Start of MATERIAL PROVIDED

(* ===== verification/SnapshotStore.v ===== *)
(** * The snapshot store (dambi-core/src/snapshot: store.rs, mod.rs)

    One store owns a fixed decoder and a replaceable, signed policy bundle. A
    refresh is staged: [begin_refresh] issues a ticket, [prepare_refresh]
    authenticates a candidate without touching the store, [commit_refresh]
    activates it if it is still the latest attempt and does not roll the sequence
    back. The lifecycle a store shares with its snapshots, tickets and candidates
    is an identifier; the identifiers of disposed stores are the shared state. A
    world of stores with the capabilities they issued is a transition system. The
    decoder and its preparation are parameters, instantiated in [DecoderSnapshot]. *)
From stdpp Require Import base tactics numbers list strings gmap relations.
From S2P Require Import Prelude Types Bytes SyncLive PolicyEngine PolicyRpc BundleFormat BundleTrust.
Import SyncLive.

Module SnapshotStore.
Import PolicyEngine PolicyRpc BundleFormat BundleTrust.

(** ** Data *)
Record SignedPolicyInput := mkSignedPolicyInput { si_payload : bytes; si_signature : string; si_key_id : option string }.
Inductive DecoderInput :=
| Pinned (artifact : bytes) (expected_digest : string)
| SignedBundle (bundle : bytes) (signature : string) (key_id : option string) (expected_bundle_digest : string).
Inductive SnapshotErrorKind :=
| SkInvalidConfig | SkInvalidPolicyBundle | SkInvalidSignature | SkUnsupportedRegistryRef | SkPolicyScopeMismatch | SkPolicyExpired
| SkPolicySequenceRejected | SkInvalidDecoderSnapshot | SkDecoderIntegrityMismatch | SkLimitExceeded | SkDisposed | SkAborted.
Record SnapshotError := mkSnapshotError { sk_kind : SnapshotErrorKind; sk_message : string }.

(** [From<PolicyParseError>], [From<SignatureError>], [From<PolicySemanticError>] *)
Definition of_parse_error (e : PolicyParseError) : SnapshotError :=
  mkSnapshotError
    match pe_kind e with
    | PeInvalidConfig => SkInvalidConfig
    | InputTooLarge | DepthLimit => SkLimitExceeded
    | _ => SkInvalidPolicyBundle
    end (pe_path e +:+ ": " +:+ pe_message e)%string.
Definition of_signature_error (e : SignatureError) : SnapshotError :=
  mkSnapshotError
    match se_kind e with
    | SeInvalidConfig => SkInvalidConfig
    | SeInvalidSignature => SkInvalidSignature
    | SeInvalidDecoderSnapshot => SkInvalidDecoderSnapshot
    | SeLimitExceeded => SkLimitExceeded
    end (se_message e).
Definition of_semantic_error (e : PolicySemanticError) : SnapshotError :=
  mkSnapshotError
    match sm_kind e with
    | SemInvalidConfig => SkInvalidConfig
    | SemInvalidPolicyBundle => SkInvalidPolicyBundle
    | SemUnsupportedRegistryRef => SkUnsupportedRegistryRef
    | SemPolicyScopeMismatch => SkPolicyScopeMismatch
    | SemPolicyExpired => SkPolicyExpired
    | SemPolicySequenceRejected => SkPolicySequenceRejected
    | SemLimitExceeded => SkLimitExceeded
    end (sm_path e +:+ ": " +:+ sm_message e)%string.

(** Lifecycles are compared by identity, as [Arc::ptr_eq] does. *)
Definition LifecycleId := nat.
Definition disposed_error : SnapshotError := mkSnapshotError SkDisposed "snapshot Store has been disposed".
Definition aborted_error : SnapshotError :=
  mkSnapshotError SkAborted "refresh attempt is foreign, superseded, cancelled, or already finished".

Section Store.
Context {J : StrictJson} {K : Crypto} {C0 : Cedar} {T0 : PolicyTools C0} (ck : bool).
(** The prepared decoder and its preparation. *)
Context {VerifiedDecoderSnapshot : Type}.
Context (prepare_decoder : DecoderInput -> list TrustedKey -> Z -> result SnapshotError VerifiedDecoderSnapshot).

Record SnapshotStoreConfig := mkSnapshotStoreConfig {
  sc_keys : list VerificationKey; sc_policy : PolicyValidationConfig; sc_max_policy_bytes : Z; sc_max_decoder_bytes : Z }.
Record Snapshot := mkSnapshot { sn_policy : ValidatedPolicyBundle; sn_decoder : VerifiedDecoderSnapshot; sn_lifecycle : LifecycleId }.
Record RefreshTicket := mkRefreshTicket { rt_owner : LifecycleId; rt_generation : Z }.
Record PreparedRefresh := mkPreparedRefresh { pr_owner : LifecycleId; pr_generation : Z; pr_policy : ValidatedPolicyBundle }.
Record StoreState := mkStoreState {
  ss_keys : list TrustedKey; ss_policy_config : PolicyValidationConfig; ss_max_policy_bytes : Z; ss_active : Snapshot }.
Record SnapshotStore := mkSnapshotStore {
  st_lifecycle : LifecycleId; st_generation : Z; st_pending : option Z; st_state : option StoreState }.

(** ** Operations. [dead] is the set of lifecycles whose [disposed] flag is set. *)
Definition ensure_live (dead : gset LifecycleId) (l : LifecycleId) : result SnapshotError () :=
  if decide (l ∈ dead) then Err disposed_error else Ok ().
Definition ensure_usable (dead : gset LifecycleId) (s : Snapshot) (now_ms : Z) : result SnapshotError () :=
  _ ← ensure_live dead (sn_lifecycle s);
  map_err of_semantic_error (ensure_fresh ck (sn_policy s) now_ms).
Definition check_byte_limit (limit : Z) (name : string) : result SnapshotError () :=
  if (limit =? 0) || (MAX_SAFE_INTEGER <? limit)
  then Err (mkSnapshotError SkInvalidConfig (name +:+ " must be a positive JS-safe integer")%string) else Ok ().
Definition validate_input (keys : list TrustedKey) (config : PolicyValidationConfig) (max_policy_bytes : Z) (input : SignedPolicyInput)
    (now_ms : Z) : result SnapshotError ValidatedPolicyBundle :=
  parsed ← map_err of_parse_error (parse_policy_bundle (si_payload input) (si_signature input) (si_key_id input) max_policy_bytes);
  verified ← map_err of_signature_error (verify_policy_bundle keys parsed);
  map_err of_semantic_error (validate_policy_bundle ck verified config now_ms).
(** [fresh_id] is the identity of the new lifecycle. *)
Definition store_new (fresh_id : LifecycleId) (config : SnapshotStoreConfig) (decoder_input : DecoderInput) (initial : SignedPolicyInput)
    (now_ms : Z) : result SnapshotError SnapshotStore :=
  _ ← check_byte_limit (sc_max_policy_bytes config) "maxPolicyBytes";
  _ ← check_byte_limit (sc_max_decoder_bytes config) "maxDecoderBytes";
  keys ← map_err of_signature_error (keys_new (sc_keys config));
  decoder ← prepare_decoder decoder_input keys (sc_max_decoder_bytes config);
  policy ← validate_input keys (sc_policy config) (sc_max_policy_bytes config) initial now_ms;
  Ok (mkSnapshotStore fresh_id 0 None
        (Some (mkStoreState keys (sc_policy config) (sc_max_policy_bytes config) (mkSnapshot policy decoder fresh_id)))).
Definition live_state (dead : gset LifecycleId) (st : SnapshotStore) : result SnapshotError StoreState :=
  _ ← ensure_live dead (st_lifecycle st);
  ok_or disposed_error (st_state st).
Definition current (dead : gset LifecycleId) (st : SnapshotStore) (now_ms : Z) : result SnapshotError Snapshot :=
  state ← live_state dead st;
  _ ← ensure_usable dead (ss_active state) now_ms;
  Ok (ss_active state).
Definition check_attempt (dead : gset LifecycleId) (st : SnapshotStore) (owner : LifecycleId) (generation : Z) : result SnapshotError () :=
  _ ← live_state dead st;
  if negb (owner =? st_lifecycle st)%nat || negb (bool_decide (st_pending st = Some generation)) then Err aborted_error else Ok ().
Definition begin_refresh (dead : gset LifecycleId) (st : SnapshotStore) : SnapshotStore * result SnapshotError RefreshTicket :=
  match live_state dead st with
  | Ok _ =>
      if U64_MAX <? st_generation st + 1 then (st, Err (mkSnapshotError SkInvalidConfig "refresh generation exhausted"))
      else
        let generation := st_generation st + 1 in
        (mkSnapshotStore (st_lifecycle st) generation (Some generation) (st_state st), Ok (mkRefreshTicket (st_lifecycle st) generation))
  | Err e => (st, Err e)
  | Panic => (st, Panic)
  end.
Definition prepare_refresh (dead : gset LifecycleId) (st : SnapshotStore) (ticket : RefreshTicket) (policy : SignedPolicyInput) (now_ms : Z)
    : result SnapshotError PreparedRefresh :=
  _ ← check_attempt dead st (rt_owner ticket) (rt_generation ticket);
  state ← live_state dead st;
  policy ← validate_input (ss_keys state) (ss_policy_config state) (ss_max_policy_bytes state) policy now_ms;
  Ok (mkPreparedRefresh (st_lifecycle st) (rt_generation ticket) policy).
Definition commit_refresh (dead : gset LifecycleId) (st : SnapshotStore) (prepared : PreparedRefresh) (now_ms : Z)
    : SnapshotStore * result SnapshotError PolicyUpdate :=
  match check_attempt dead st (pr_owner prepared) (pr_generation prepared) with
  | Ok _ =>
      let finished := mkSnapshotStore (st_lifecycle st) (st_generation st) None (st_state st) in
      match st_state st with
      | Some state =>
          match check_update ck (pr_policy prepared) (Some (sn_policy (ss_active state))) now_ms with
          | Ok Replace =>
              (mkSnapshotStore (st_lifecycle st) (st_generation st) None
                 (Some (mkStoreState (ss_keys state) (ss_policy_config state) (ss_max_policy_bytes state)
                    (mkSnapshot (pr_policy prepared) (sn_decoder (ss_active state)) (st_lifecycle st)))), Ok Replace)
          | Ok Unchanged => (finished, Ok Unchanged)
          | Err e => (finished, Err (of_semantic_error e))
          | Panic => (finished, Panic)
          end
      | None => (finished, Panic)
      end
  | Err e => (st, Err e)
  | Panic => (st, Panic)
  end.
Definition cancel_refresh (dead : gset LifecycleId) (st : SnapshotStore) (ticket : RefreshTicket) : SnapshotStore * result SnapshotError () :=
  match check_attempt dead st (rt_owner ticket) (rt_generation ticket) with
  | Ok _ => (mkSnapshotStore (st_lifecycle st) (st_generation st) None (st_state st), Ok ())
  | r => (st, r)
  end.
Definition dispose (dead : gset LifecycleId) (st : SnapshotStore) : gset LifecycleId * SnapshotStore :=
  ({[st_lifecycle st]} ∪ dead, mkSnapshotStore (st_lifecycle st) (st_generation st) None None).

End of MATERIAL PROVIDED

AIM OF THE EXERCISE:
The reply should hold only the lines of the listing above starting at the line containing "check_byte_limit (sc_max_policy_bytes config)" and ending at the line containing "policy ← validate_input keys", exactly as written.

OUTPUT FOR THIS EXERCISE:
  _ ← check_byte_limit (sc_max_policy_bytes config) "maxPolicyBytes";
  _ ← check_byte_limit (sc_max_decoder_bytes config) "maxDecoderBytes";
  keys ← map_err of_signature_error (keys_new (sc_keys config));
  decoder ← prepare_decoder decoder_input keys (sc_max_decoder_bytes config);
  policy ← validate_input keys (sc_policy config) (sc_max_policy_bytes config) initial now_ms;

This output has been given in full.